Depois, entre 14 e 12 mil anos atrás as geleiras derreteram,
o que possibilitou uma segunda entrada de beringianos, agora pelo centro do
continente e a pé, rumo ao sul.
"O que é importante ressaltar é que estas duas entradas
em tempos diferentes devem ter sido por povos com costumes também
diferentes", diz Santos. "Os primeiros teria hábitos costeiros,
usavam barcos pequenos, que possibilitaram chegar rapidamente até América do
Sul. Os demais eram típicos caçadores-coletores que migraram a pé."
De acordo com Pinotti, apesar das diferenças de costumes
entre os caçadores-coletores generalistas que chegaram pela costa e os
especializados em caça que vieram pelo centro, eles são bem próximos
geneticamente. Mas além deles, veio mais gente, mais tarde.
"No norte da América do Norte, existe decisivamente
evidência de contribuição genética de duas ou três populações asiáticas extras,
que chegaram entre 1 e 8 mil anos atrás - a mais recente delas dando origem aos
atuais inuítes", explica.
Hipóteses sobre as origens
Esse modelo proposto pelo grupo se junta a outras teorias
que tentam explicar a ocupação humana das Américas. Há desde as que afirmam que
o evento ocorreu há cerca de 12 mil anos até as que apostam em 100 mil anos ou
mais.
A hipótese mais antiga, e que permaneceu como a mais aceita
por mais tempo, é a conhecida em inglês como Clovis-first (Clóvis-primeiro),
nome de um sítio arqueológico descoberto em 1939, no Estados Unidos, no qual
foram encontradas pontas de flechas feitas de pedra datadas de 11,4 mil anos.
Segundo essa hipótese, a chegada teria ocorrido há cerca de
12 mil anos. Hoje, essa teoria está descreditada, por causa de novas
descobertas arqueológicas, como o sítio Monte Verde, no Chile, onde foram
encontrados resquícios humanos com mais de 12.500 anos - anteriores, portanto,
à cultura Clóvis.
Em novembro deste ano, um grupo internacional de
pesquisadores, do qual fez parte o brasileiro André Strauss, da Universidade de
São Puulo (USP), publicou um artigo propondo um novo modelo. De acordo com ele,
todos os indígenas das Américas descendem de uma única população que chegou ao
Novo Mundo vinda do leste asiático, através do estreito de Bering, há cerca de
20 mil anos.
Segundo esta hipótese, há 16 mil anos essa população
primária se dispersou rapidamente por todo o continente americano, tendo
alcançado até mesmo o sul do Chile há cerca de 14 mil anos.

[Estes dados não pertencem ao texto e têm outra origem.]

(* ===== verification/Validation.v ===== *)
(** * Validation of the configuration ([pkg/config/validation.go])

    The checks in the order of the code, each with its error text, the defaults
    that a zero value gets and the normalisation of the host keys.  [url.Parse] is
    the class [Url] and the iteration order of maps the class [MapRange]. *)
From S2P Require Import Prelude GoStrings NetIP Platform JsonText GoText Config Json Wire Server.

(** ** Errors: the first one ends the validation *)

#[local] Instance sum_ret {E} : MRet (sum E) := fun A a => inr a.
#[local] Instance sum_bind {E} : MBind (sum E) := fun A B f m => match m with inl e => inl e | inr a => f a end.

Abbreviation result := (sum gostring).
Definition ok : result unit := inr tt.
Definition fail {A} (msg : gostring) : result A := inl msg.
Definition require (P : Prop) `{!Decision P} (msg : gostring) : result unit := if decide P then ok else fail msg.

(** [for _, x := range l { if err := f(x); err != nil { return err } }] *)
Fixpoint each {A} (f : A -> result unit) (l : list A) : result unit :=
  match l with
  | [] => ok
  | x :: l => _ ← f x; each f l
  end.

Definition option_check {A} (f : A -> result unit) (o : option A) : result unit :=
  match o with None => ok | Some a => f a end.

(** ** Names and addresses *)

Definition is_alnum (c : Z) : bool := bool_decide (97 <= c <= 122 \/ 65 <= c <= 90 \/ 48 <= c <= 57).
Definition is_word (c : Z) : bool := is_alnum c || bool_decide (c = 95).
Definition is_word_dash (c : Z) : bool := is_word c || bool_decide (c = 45).

(** [labelRegex] *)
Definition labelRegex (s : gostring) : bool :=
  match s with
  | [] => false
  | [c] => is_word c
  | c :: rest => is_word c && forallb is_word_dash (removelast rest) && is_alnum (List.last rest 0) && bool_decide (len rest <= 62)
  end.
(** [headerNameRegex] *)
Definition headerNameRegex (s : gostring) : bool :=
  bool_decide (s <> []) && forallb (fun c => is_alnum c || bool_decide (c = 45)) s.

Definition IsValidHostname (hostname : gostring) : bool :=
  if decide (len hostname > 253 \/ len hostname = 0) then false
  else
    let parts := Split hostname dot in
    if decide (len parts > 16) then false
    else forallb (fun part => negb (bool_decide (len part = 0) || bool_decide (len part > 63) || negb (labelRegex part))) parts.

Definition IsValidIPv4 (ip : gostring) : bool :=
  match ParseIP ip with Some a => bool_decide (is_Some (To4 a)) | None => false end.
Definition IsValidIPv6 (ip : gostring) : bool :=
  match ParseIP ip with Some a => bool_decide (To4 a = None) | None => false end.

(** The methods of [net.IP] that follow are modelled on 16-byte addresses. *)
Definition IsLoopback (ip : bytes) : bool :=
  match To4 ip with Some b => bool_decide (nth 0 b 0 = 127) | None => bool_decide (ip = replicate 15 0 ++ [1]) end.
Definition IsLinkLocalUnicast (ip : bytes) : bool :=
  match To4 ip with
  | Some b => bool_decide (nth 0 b 0 = 169 /\ nth 1 b 0 = 254)
  | None => bool_decide (len ip = 16 /\ nth 0 ip 0 = 254 /\ Z.land (nth 1 ip 0) 192 = 128)
  end.
Definition IsLinkLocalMulticast (ip : bytes) : bool :=
  match To4 ip with
  | Some b => bool_decide (nth 0 b 0 = 224 /\ nth 1 b 0 = 0 /\ nth 2 b 0 = 0)
  | None => bool_decide (len ip = 16 /\ nth 0 ip 0 = 255 /\ Z.land (nth 1 ip 0) 15 = 2)
  end.

Section Validation.
Context {U : Unicode} {UR : Url} {MR : MapRange}.

Definition IsPrivateOrLoopbackIP (ipStr : gostring) : bool :=
  match ParseIP ipStr with
  | None => true
  | Some ip =>
      if IsLoopback ip || IsLinkLocalUnicast ip || IsLinkLocalMulticast ip then true
      else match To4 ip with
           | Some b =>
               let b0 := nth 0 b 0 in let b1 := nth 1 b 0 in
               bool_decide (b0 = 10 \/ (b0 = 172 /\ b1 >= 16 /\ b1 <= 31) \/ (b0 = 192 /\ b1 = 168) \/ (b0 = 100 /\ b1 >= 64 /\ b1 <= 127))
           | None => HasPrefix (ToLower (IPString ip)) (gs "fc00:") || HasPrefix (ToLower (IPString ip)) (gs "fd00:")
           end
  end.

Definition ValidatePort (port : Z) : result unit :=
  if decide (port < 1 \/ port > 65535) then fail (gs "invalid port: " ++ fmt_d port ++ gs " (must be 1-65535)") else ok.

(** ** Records and host sections *)

Definition validPriority (o : option Z) : bool :=
  match o with None => false | Some p => bool_decide (0 <= p <= 65535) end.

Definition validateTxtChunk (d : gostring) : result unit :=
  if decide (len d > 255) then fail (gs "TXT record data chunk exceeds 255 bytes")
  else if ContainsAny d [13; 10] then fail (gs "TXT record data contains CRLF") else ok.

Definition ValidateDnsRecord (r : DnsRecord) : result unit :=
  let t := rec_Type r in
  if decide (t = gs "A") then
    if IsValidIPv4 (rec_Address r) then ok else fail (gs "invalid IPv4 address: " ++ rec_Address r)
  else if decide (t = gs "AAAA") then
    if IsValidIPv6 (rec_Address r) then ok else fail (gs "invalid IPv6 address: " ++ rec_Address r)
  else if decide (t = gs "CNAME" \/ t = gs "NS" \/ t = gs "PTR") then
    if IsValidHostname (rec_Target r) then ok
    else fail (gs "invalid hostname target for " ++ t ++ gs ": " ++ rec_Target r)
  else if decide (t = gs "TXT") then
    if decide (len (rec_Data r) = 0) then fail (gs "TXT record must contain data")
    else if decide (len (rec_Data r) > 128) then fail (gs "TXT record chunks density exceeds allocation boundary policy")
    else
      _ ← each validateTxtChunk (rec_Data r);
      if decide (foldr (fun d n => len d + n) 0 (rec_Data r) > 2048) then fail (gs "aggregate TXT record data size exceeds 2048 bytes") else ok
  else if decide (t = gs "MX") then
    if negb (IsValidHostname (rec_Exchange r)) then fail (gs "invalid MX exchange: " ++ rec_Exchange r)
    else if negb (validPriority (rec_Priority r)) then fail (gs "invalid MX priority") else ok
  else if decide (t = gs "SRV") then
    if negb (IsValidHostname (rec_Target r)) then fail (gs "invalid SRV target: " ++ rec_Target r)
    else if negb (validPriority (rec_Priority r)) then fail (gs "invalid SRV priority")
    else if negb (validPriority (rec_Weight r)) then fail (gs "invalid SRV weight")
    else match rec_Port r with None => fail (gs "invalid SRV port") | Some p => ValidatePort p end
  else fail (gs "unsupported DNS record type: " ++ t).
(* ===== verification/ControlPlane.v ===== *)
(** * The control plane ([pkg/controlplane/controlplane.go])

    Authentication by key, device and proof of work, the endpoints, and the
    replacement of the configuration: encryption of the header secrets, the write to
    a temporary file, the rename and the notification of the subscribers.  Requests and
    answers are bytes; the file system's failures are arguments; the listener is in
    [Services]. *)
From S2P Require Import Prelude GoStrings NetIP Platform JsonText GoText Config Json Wire Server AuditLog AuditJson Secrets HttpProxy Validation.

Record ControlPlane := {
  cn_cfg : ServerConfig;
  cn_port : Z;
  cn_socketPath : gostring;
  cn_apiKey : gostring;
  cn_blindIndexSalt : gostring;
  cn_configFilePath : gostring;
  cn_tlsCfg : option TlsConfig;
  cn_subscribers : nat;                     (* how many *)
  cn_seenNonces : gset gostring;
  cn_currentPoWWindow : Z;
  cn_expectedApiKeyHash : gostring;
  cn_apiKeySecret : bytes;
  cn_deviceSecret : bytes;
  cn_tlsActive : bool;
  cn_stopped : bool;
}.

Definition with_nonces (cp : ControlPlane) (window : Z) (seen : gset gostring) : ControlPlane :=
  {| cn_cfg := cn_cfg cp; cn_port := cn_port cp; cn_socketPath := cn_socketPath cp; cn_apiKey := cn_apiKey cp;
     cn_blindIndexSalt := cn_blindIndexSalt cp; cn_configFilePath := cn_configFilePath cp; cn_tlsCfg := cn_tlsCfg cp;
     cn_subscribers := cn_subscribers cp; cn_seenNonces := seen; cn_currentPoWWindow := window;
     cn_expectedApiKeyHash := cn_expectedApiKeyHash cp; cn_apiKeySecret := cn_apiKeySecret cp; cn_deviceSecret := cn_deviceSecret cp;
     cn_tlsActive := cn_tlsActive cp; cn_stopped := cn_stopped cp |}.
Definition with_cn_cfg (cp : ControlPlane) (cfg : ServerConfig) : ControlPlane :=
  {| cn_cfg := cfg; cn_port := cn_port cp; cn_socketPath := cn_socketPath cp; cn_apiKey := cn_apiKey cp;
     cn_blindIndexSalt := cn_blindIndexSalt cp; cn_configFilePath := cn_configFilePath cp; cn_tlsCfg := cn_tlsCfg cp;
     cn_subscribers := cn_subscribers cp; cn_seenNonces := cn_seenNonces cp; cn_currentPoWWindow := cn_currentPoWWindow cp;
     cn_expectedApiKeyHash := cn_expectedApiKeyHash cp; cn_apiKeySecret := cn_apiKeySecret cp; cn_deviceSecret := cn_deviceSecret cp;
     cn_tlsActive := cn_tlsActive cp; cn_stopped := cn_stopped cp |}.

Definition Subscribe (cp : ControlPlane) : ControlPlane :=
  {| cn_cfg := cn_cfg cp; cn_port := cn_port cp; cn_socketPath := cn_socketPath cp; cn_apiKey := cn_apiKey cp;
     cn_blindIndexSalt := cn_blindIndexSalt cp; cn_configFilePath := cn_configFilePath cp; cn_tlsCfg := cn_tlsCfg cp;
     cn_subscribers := S (cn_subscribers cp); cn_seenNonces := cn_seenNonces cp; cn_currentPoWWindow := cn_currentPoWWindow cp;
     cn_expectedApiKeyHash := cn_expectedApiKeyHash cp; cn_apiKeySecret := cn_apiKeySecret cp; cn_deviceSecret := cn_deviceSecret cp;
     cn_tlsActive := cn_tlsActive cp; cn_stopped := cn_stopped cp |}.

"Em algumas regiões do continente, como no sul do
Brasil, esses grupos originários permaneceram majoritariamente inalterados até
o contato europeu - caracterizando uma impressionante continuidade
demográfica", disse Strauss, na ocasião.
Agora, ele classifica o estudo divulgado hoje de
"sólido e da mais alta qualidade", cujos resultados "são
convergentes" com a hipótese do seu grupo.
"Numa perspectiva mais ampla, os dois trabalhos indicam
que houve um único evento fundador das populações nativas americanas",
diz.
Pinotti reconhece que o trabalho de que participou não acaba
com as dúvidas e as incerteza sobre a chegada dos primeiros americanos.
"Quanto mais olhamos, mais complexa a situação
fica", diz. "Já há especialistas que agora até contestam à rota
costeira, e dizem ser possível uma chegada por terra inicial. Temos algumas
certezas, no entanto, como a origem asiática e uma ocupação pré-Clóvis. Mas
nada que uma ponta de flecha em um lugar errado ou uma datação mais precisa de
um osso não possam colocar tudo abaixo."